Crime and Violence · Transparency & accountability

Proposal to Dissolve Municipal Police Forces

According to El Universal, the proposal of President Calderon to dissolve the municipal police was not well received in the Chamber of Deputies, after being deemed as a “simplistic idea” and “unacceptable.” Though there was some support for the proposal, its initiation is not in immediate sight.

PRI Congressman Omar Fayad said the municipal police management is indeed distorted, due to the fact that they have never had the task of combating organized crime, “They are a necessary preventative police force and cannot accept their elimination with simplistic ideas of the President.” Fayad, who wants to be president of the National Federation of Municipalities of Mexico, said it is a complex issue based on a troubling reality, but that under no circumstances is the disappearance of the municipal police forces a viable solution.

PAN Senator Ramón Galindo Noriega, president of the Municipal Development Commission, deemed it unacceptable to propose the removal of 2,022 municipal policemen without a technical diagnosis. “While local security corporations are the weakest link of the State, they are also the place from which you must start the exercise of justice.” Guadalupe Acosta Naranjo, vice coordinator of the PRD in the Chamber of Deputies, said before the speech, to expect a serious, formal proposal from the President to the Legislature. She emphasized that, “It is about the proposal, and most importantly to know what authority will lie with the state police.”

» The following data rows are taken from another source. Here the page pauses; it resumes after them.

(** The callback of the receiving loop on one message. *)
Lemma parse_msg_ok oom ext ct ops m b pp_cb (Q : Z → store D → Prop) st :
  carries oom ops m b → st_ok ext ct st →
  rwp (parse_obj b pp_cb) (λ r st', r ≠ - NLE_OPNOTSUPP ∧ Q r st') st →
  (∀ st', oom → st_ok ext ct st' → keeps st st' → body st' = body st → Q (- Nl.NLE_NOMEM) st') →
  rwp (nl_cache_parse ops m pp_cb) Q st.
Proof.
  intros [_ _ (l & Hl & Hh) (ty & act & Hty & Hact) Hp] Hok Hobj Hup. unfold nl_cache_parse.
  apply rwp_bind, (rwp_lift _ true).
  { unfold nlmsg_valid_hdr. rewrite Hl, Nl.some_bind.
    destruct (Z.ltb_spec l (Nl.nlmsg_msg_size (co_hdrsize ops))); [lia|done]. }
  apply rwp_bind, (rwp_lift _ ty); [done|].
  apply (parse_types_ok _ _ act); [done|]. destruct (Hp pp_cb st) as [E|[Hm Hg] ]; [unfold rwp; by rewrite E|].
  eapply rwp_mono; [by apply Hg|]. intros r st' (-> & Hok' & K & B). split; [done|]. by apply Hup.
Qed.

Lemma syncing_caches ext ct B c kd olds qs dn st a :
  syncing ext ct B c kd olds qs dn st → kd !! c = Some a →
  ∃ k, caches st !! c = Some k ∧ c_ops k = a.
Proof.
  intros [_ _ _ Hk] Ha. rewrite <- Hk in Ha. unfold kinds in Ha. rewrite lookup_fmap in Ha.
  destruct (caches st !! c) as [k|]; [|done]. injection Ha as <-. eauto.
Qed.

Lemma rwp_feed (f : callback (store D)) m ms Q st :
  (a_msg_copy st m = false → Q (- Nl.NLE_NOMEM) st) →
  rwp (f m) (λ r st', if (r =? 0) || (r =? 1) then rwp (feed a_msg_copy f ms) Q st' else Q r st') st →
  rwp (feed a_msg_copy f (m :: ms)) Q st.
Proof.
  unfold rwp. cbn [feed]. destruct (a_msg_copy st m); [intros _|by intros HQ _; apply HQ]. destruct (f m st) as [ [r st']|]; [|done]. simpl.
  by destruct ((r =? 0) || (r =? 1)).
Qed.

(** All messages: either memory runs out, or every object is in. *)
Lemma feed_dump oom ext ct B c kd a cb ms bs : 
  memory oom → calloc_ok → kd !! c = Some a → Forall2 (carries oom (cache_ops_at a)) ms bs →
  Forall (news_obj (cache_ops_at a)) bs → StronglySorted (λ x y, same_id x y = false) bs →
  ∀ olds qs dn st, syncing ext ct B c kd olds qs dn st →
  Forall (λ x, Forall (λ y, same_id x y = false) bs) dn →
  rwp (feed a_msg_copy (λ msg, nl_cache_parse (cache_ops_at a) msg (resync_cb c cb)) ms) (λ r st',
    oom ∧ r = - Nl.NLE_NOMEM ∧ (∃ ct', st_ok ext ct' st') ∨
    r = 0 ∧ ∃ ps, length ps = length bs ∧
      let s := sync cb B c olds (zip ps bs) in
      syncing ext ct B c kd s.1 (qs ++ ps) (dn ++ bs) st' ∧ log st' = log st ++ s.2) st.
Proof.
  intros Hmem Hca Hkd Hms. induction Hms as [|m b ms bs Hm Hms IH]; intros Hnw Hs olds qs dn st Hsy Hap.
  { right. split; [done|]. exists []. split; [done|]. simpl. by rewrite !app_nil_r. }
  apply StronglySorted_inv in Hs as [Hs Hb]. apply list.Forall_cons in Hnw as [Hnew Hnw].
  destruct (syncing_caches _ _ _ _ _ _ _ _ _ _ Hsy Hkd) as (k & Hk & <-).
  assert (Forall (λ x, same_id x b = false) dn) as Hapb.
  { eapply list.Forall_impl; [exact Hap|]. intros x Hx. by apply list.Forall_cons in Hx as [? _]. }
  pose proof (syncing_found _ _ _ _ _ _ _ _ _ _ Hsy Hapb) as Ef.
  set (old := found_b B b olds) in *.
  assert (old = 0 ∨ old ∈ olds) as Hold by apply found_in.
  pose proof (syncing_drop _ _ _ _ _ _ _ _ _ _ Hsy Hold) as Ed.
  assert (∀ p, told_b cb (body st) c p b old = told_b cb B c p b old) as Et.
  { intros p. unfold told_b. destruct (Z.eqb_spec old 0); [done|]. destruct Hold as [?|Hin]; [done|].
    destruct (sy_old _ _ _ _ _ _ _ _ _ Hsy _ Hin) as (x & -> & _ & ->). done. }
  apply rwp_feed.
  { intros Ecp. left. split; [by apply (proj2 (proj2 Hmem) _ _ Ecp)|]. split; [done|]. eexists. apply Hsy. }
  eapply parse_msg_ok; [exact Hm|apply Hsy| |].
  2:{ intros st' Hr Hok' _ _. left. split; [done|]. split; [done|]. by eexists. }
  destruct Hm as [Eops Efl _ _ _].
  eapply rwp_mono.
  { eapply parse_include_ok; [done|apply Hsy|apply lookup_insert_eq|exact Hk|done..]. }
  cbv zeta. rewrite Ef. intros r st' [(-> & E0 & ->)|(-> & p & Hp & Hfresh & Hok' & B' & K' & I' & L')].
  { split; [done|]. left. split; [by apply (proj1 Hmem _ E0)|]. split; [done|]. eexists. apply Hsy. }
  split; [done|]. cbn [Z.eqb orb]. rewrite Ed in Hok'.
  unfold push in Hok'. rewrite alter_insert_eq, <- app_assoc in Hok'.
  pose proof (syncing_step _ _ _ _ _ _ _ _ _ _ _ _ _ Hsy Hfresh Hok' B' K') as Hsy'.
  eapply rwp_mono; [apply (IH Hnw Hs _ _ _ _ Hsy')|].
  { apply Forall_app. split; [|by constructor].
    eapply list.Forall_impl; [exact Hap|]. intros x Hx. by apply list.Forall_cons in Hx as [_ ?]. }
  intros r st'' [?|(-> & ps & Hlen & Hsy'' & L'')]; [by left|right]. split; [done|].
  exists (p :: ps). split; [simpl; congruence|]. cbn [zip zip_with sync fst snd]. fold old.
  rewrite <- !app_assoc in Hsy''. split; [done|]. by rewrite L'', L', Et, app_assoc.
Qed.

(** ** Receiving it *)

Definition set_io (i : nl_io) st : store D :=
  mkStore (objs st) (caches st) (hs st) (log st) i.

Lemma st_ok_io ext ct st i : st_ok ext ct st → st_ok ext ct (set_io i st).
Proof. intros [ [? ? ? ? ? ? ? ?] N T]. by split; [split|..]. Qed.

Voices in favor of the proposal included Jiménez Macías, PRI senator, who stated, “The integration of a single security force is a good choice. One of the problems in fighting crime is the lack of coordination between different forces.” He added that at present there is insufficient coordination, “there are three separate efforts, the police are under federal jurisdiction, the states, and then the municipalities. To the extent that there is more integration, I think it will be positive in order to fight crime.” Graco Ramírez, a member of the Security Commission and PRD senator, said local police have become the logistic bodies of organized crime. He stated, “They are passing information because they are poorly paid; organized crime has established a strategy to control two areas in the municipalities: security offices and license management.” Debate on the role of the municipal police forces, as effective agents in combating organized crime, versus the claim that they are actually the most likely factors to be involved in organized crime continues.

SOURCE:

Merlos, Andrea,  Arvizu, Juan  and Jiménez , Sergio Javier. “Diputados califican de “simplista” la idea de eliminar policías municipales.” El Universal, November 28, 2009.